И все же, несмотря на столь неплохие связи, я не обладаю практически никакой властью. На той вечеринке был любопытный момент: бывший мэр, произнося короткую приветственную речь, воспользовался случаем намекнуть (без особого энтузиазма) на то, что он подумывает вступить в качестве независимого кандидата в борьбу за пост президента США. Но я, как гражданин Великобритании, не мог бы даже голосовать на этих выборах. И даже моя поддержка никак не помогла бы ни ему, ни любому другому кандидату. Потому что, как историк и научный работник, в глазах подавляющего большинства американцев я совершенно оторван от реальной жизни простых людей. В отличие от моих бывших коллег по Оксфорду, я не контролирую процесс приема студентов в бакалавриат. Преподавая в Гарварде, я мог ставить своим студентам хорошие или средние баллы, но, в сущности, не обладал правом отчислить даже самых слабых из них. Когда на голосование ставился вопрос о присуждении научной степени, у меня был всего один голос из многих: опять-таки никакой власти. У меня есть некоторые полномочия в отношении сотрудников моей консультативной фирмы, но за пять лет я уволил в общей сложности одного человека. У меня четверо детей, но мое влияние (о власти здесь говорить не приходится) на троих из них минимально. Даже младший – ему пять лет – уже учится оспаривать мой авторитет.

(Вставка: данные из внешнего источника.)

(** The steps of an emission that passes the filter, in the order of the
    body of [vemit]. *)
Definition step_order (p : platform) (g : derr_state) (lvl has_errno : Z)
  : list step :=
  [ClockReading; MessageFormatting]
  ++ (if with_detail g has_errno then [ErrnoTranslation] else [])
  ++ (if DERR_POSIX p then [MutexLock] else [])
  ++ [PrimaryLine]
  ++ (if with_detail g has_errno then [DetailLine] else [])
  ++ match file g with Some _ => [FileRecord; FileFlush] | None => [] end
  ++ (if DERR_POSIX p && truthy (use_syslog g) then [SyslogRecord] else [])
  ++ (if backtrace_compiled p && (lvl >=? DERR_FATAL)
      then BacktraceCapture
           :: (if frames p >? 0
               then [BacktraceHeader; BacktraceFrames; BacktraceEnd]
               else [])
      else [])
  ++ (if DERR_POSIX p then [MutexUnlock] else []).

(** [r] is the result of an emission from [w] that reads the clock once,
    makes the calls of [step_order], one call per step and no other call,
    so that it writes to the sinks in [sink_order], and flushes the file it
    has just written to. *)
Definition fans_out (p : platform) (w : world) (lvl has_errno : Z)
  (r : result unit) : Prop :=
  exists l,
    r = Ret tt (add_calls l (clock_read w))
    /\ map step_of l = step_order p (g_derr w) lvl has_errno
    /\ sink_writes l = sink_order p (g_derr w) lvl has_errno
    /\ forall h, file (g_derr w) = Some h ->
         exists l1 f a l2,
           l = l1 ++ [CFprintf (FileStream h) f a; CFflush (FileStream h)] ++ l2.

(** ** The errno detail in a written record *)

Definition contains (pat s : string) : bool :=
  match index 0 pat s with
  | Some _ => true
  | None => false
  end.

(** The conversion that prints the translated error description. *)
Definition detail_directive : string := "-> %s".

Definition call_args (c : call) : list parg :=
  match c with
  | CVsnprintf _ a => a
  | CFprintf _ _ a => a
  | CSyslog _ _ a => a
  | _ => []
  end.
(** * Further properties of the script *)

(** ** Size selection and skipping (lines 113-129) *)

Lemma np_where_nil (mask : list bool) :
  Forall (fun b => b = false) mask -> np_where mask = [].
Proof.
  intros H. destruct (np_where mask) as [|i r] eqn:E; [reflexivity|].
  assert (Hi : i ∈ np_where mask) by (rewrite E; left).
  apply np_where_elem in Hi. rewrite Forall_lookup in H.
  specialize (H i true Hi). discriminate H.
Qed.

Lemma dim_skip_same (prc : Q) (canon : nat) :
  (0 <= prc)%Q -> dim_skip prc canon canon = false.
Proof.
  intros H. unfold dim_skip. rewrite Z.sub_diag. change (Z.abs 0) with 0%Z.
  destruct (Qltb (prc * inject_Z (Z.of_nat canon)) (inject_Z 0)) eqn:E;
    [|reflexivity].
  apply Qltb_lt in E. exfalso.
  assert (Hc : (0 <= inject_Z (Z.of_nat canon))%Q).
  { change 0%Q with (inject_Z 0). rewrite <- Zle_Qle. lia. }
  pose proof (Qmult_le_0_compat _ _ H Hc) as Hm.
  apply (Qlt_not_le _ _ E). exact Hm.
Qed.

Lemma mode_dim_constant (dim : list nat) (d : nat) :
  dim <> [] -> Forall (fun x => x = d) dim -> mode_dim dim = Ok d.
Proof.
  intros Hne Hall. destruct (mode_dim_spec dim Hne) as (m & Hm & Hmode).
  apply is_mode_elem in Hmode. rewrite Forall_forall in Hall.
  rewrite (Hall m Hmode) in Hm. exact Hm.
Qed.

(** X1: when all the images of the stack have one size and [prc_image] is not
    negative, that size is the canonical one and no image is skipped. *)
Theorem uniform_stack_keeps_every_image (s : qa_settings) (ims : list raster)
    (height width : nat) :
  ims <> [] ->
  Forall (fun im => shape0 im = height /\ shape1 im = width) ims ->
  (0 <= prc_image s)%Q ->
  canonical_size ims = Ok (height, width) /\
  idx_skip s height width ims = [].
Proof.
  intros Hne Hall Hprc. split.
  - unfold canonical_size, mbind, result_bind.
    rewrite (mode_dim_constant (map shape0 ims) height),
      (mode_dim_constant (map shape1 ims) width); try reflexivity.
    + destruct ims; [congruence|discriminate].
    + apply Forall_fmap. eapply Forall_impl; [exact Hall|]. intros im [_ H]. exact H.
    + destruct ims; [congruence|discriminate].
    + apply Forall_fmap. eapply Forall_impl; [exact Hall|]. intros im [H _]. exact H.
  - unfold idx_skip. apply np_where_nil. apply Forall_fmap.
    eapply Forall_impl; [exact Hall|]. intros im [H0 H1]. simpl.
    unfold is_skipped. rewrite H0, H1, !dim_skip_same by exact Hprc. reflexivity.
Qed.

Lemma uniform_stack_keeps_every_image_witness :
  canonical_size demo_small_stack = Ok (2, 2) /\
  idx_skip demo_settings 2 2 demo_small_stack = [].
Proof.
  apply (uniform_stack_keeps_every_image demo_settings demo_small_stack 2 2).
  - discriminate.
  - repeat constructor.
  - simpl. discriminate.
Defined.

(** ** Bounds on the divergence (lines 183-189) *)

Lemma diverging_row_le (brow : list bool) (r : list (cell * cell)) :
  length (filter (fun bav : bool * (cell * cell) =>
                    bav.1 && diverges bav.2.1 bav.2.2 = true) (zip brow r))
  <= length (filter (fun b : bool => id b = true) brow).
Proof.
  revert r. induction brow as [|b brow IH]; intros [|av r].
  - apply Nat.le_0_l.
  - apply Nat.le_0_l.
  - apply Nat.le_0_l.
  - change (zip (b :: brow) (av :: r)) with ((b, av) :: zip brow r).
    rewrite !filter_cons. specialize (IH r). unfold id in *.
    destruct b; simpl in *.
    + destruct (decide (diverges av.1 av.2 = true)); simpl; lia.
    + exact IH.
Qed.

Lemma diverging_le_confident (av : raster) (bin : list (list bool)) (im : raster) :
  diverging_confident_pixels av bin im <= count2 id bin.
Proof.
  unfold diverging_confident_pixels, count2.
  generalize (zip_with zip av im). intros rows. revert rows.
  induction bin as [|brow bin IH]; intros [|r rows];
    try (apply Nat.le_0_l).
  change (zip_with zip (brow :: bin) (r :: rows))
    with (zip brow r :: zip_with zip bin rows).
  rewrite !fmap_cons. cbn [sum_list sum_list_with].
  apply Nat.add_le_mono; [apply diverging_row_le|apply IH].
Qed.

Lemma true_divide_le (n d : nat) :
  n <= d ->
  match true_divide n d with
  | ratio_nan => d = 0
  | ratio_inf => False
  | ratio_val q => (0 <= q <= 1)%Q
  end.
Proof.
  intros Hle. unfold true_divide.
  destruct (Nat.eqb_spec d 0) as [->|Hd].
  - replace n with 0 by lia. reflexivity.
  - assert (Hpos : (0 < inject_Z (Z.of_nat d))%Q).
    { change 0%Q with (inject_Z 0). rewrite <- Zlt_Qlt. lia. }
    split.
    + apply Qle_shift_div_l; [exact Hpos|]. rewrite Qmult_0_l.
      change 0%Q with (inject_Z 0). rewrite <- Zle_Qle. lia.
    + apply Qle_shift_div_r; [exact Hpos|]. rewrite Qmult_1_l.
      rewrite <- Zle_Qle. lia.
Qed.

Lemma divergence_range (av : raster) (bin : list (list bool)) (im : raster) :
  match divergence av bin im with
  | ratio_nan => count2 id bin = 0
  | ratio_inf => False
  | ratio_val q => (0 <= q <= 1)%Q
  end.
Proof. apply true_divide_le, diverging_le_confident. Qed.

Lemma divergence_nan_iff (av : raster) (bin : list (list bool)) (im : raster) :
  divergence av bin im = ratio_nan <-> count2 id bin = 0.
Proof.
  split.
  - intros H. pose proof (divergence_range av bin im) as Hr.
    rewrite H in Hr. exact Hr.
  - intros H. pose proof (diverging_le_confident av bin im) as Hle.
    unfold divergence. rewrite H in *.
    replace (diverging_confident_pixels av bin im) with 0 by lia.
    reflexivity.
Qed.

Словом, я человек, далекий от иерархий. Я больше тяготею к сетям – таков мой собственный выбор. Еще студентом я радовался тому, что в университетской жизни так мало стратификации и много хаотично организованных обществ. Во многие я вступал и в нескольких нерегулярно появлялся. В Оксфорде у меня было два любимых увлечения: игра на контрабасе в джазовом квинтете – коллективе, который по сей день гордится тем, что у него нет руководителя, – и участие в заседаниях маленького консервативного дискуссионного клуба под названием Canning
[1]. Я сделал выбор в пользу науки, потому что, когда мне было слегка за двадцать, я категорически предпочитал свободу деньгам. Видя, как мои сверстники и их отцы работают на традиционные, вертикально управляемые организации, я внутренне содрогался. Наблюдая за оксфордскими профессорами, моими преподавателями – членами средневекового университетского братства, гражданами древней республики ученых, владыками своих кабинетов, уставленных книгами, – я испытывал неудержимое желание неторопливо следовать по их стопам. Когда оказалось, что работа ученого оплачивается куда менее щедро, чем хотелось бы женщинам, появлявшимся в моей жизни, я стал искать дополнительный заработок, но при этом избегал унизительной “настоящей работы”. Будучи журналистом, я предпочитал оставаться фрилансером или, по крайней мере, иметь неполную занятность, желательно в качестве обозревателя на гонораре. Обратившись к радио и телевидению, я выступал как независимая сторона, а позже основал собственную продюсерскую компанию. Предпринимательство вполне сообразовывалось с моей любовью к свободе, хотя я бы сказал, что создавал компании, желая не столько разбогатеть, сколько не утратить свободу. Больше всего мне нравится писать книги на интересующие меня темы. Лучшие идеи – история банков семьи Ротшильд, карьера Зигмунда Варбурга, биография Генри Киссинджера – приходили ко мне по каналам моей сети. Лишь недавно я осознал, что это еще и книги о сетях.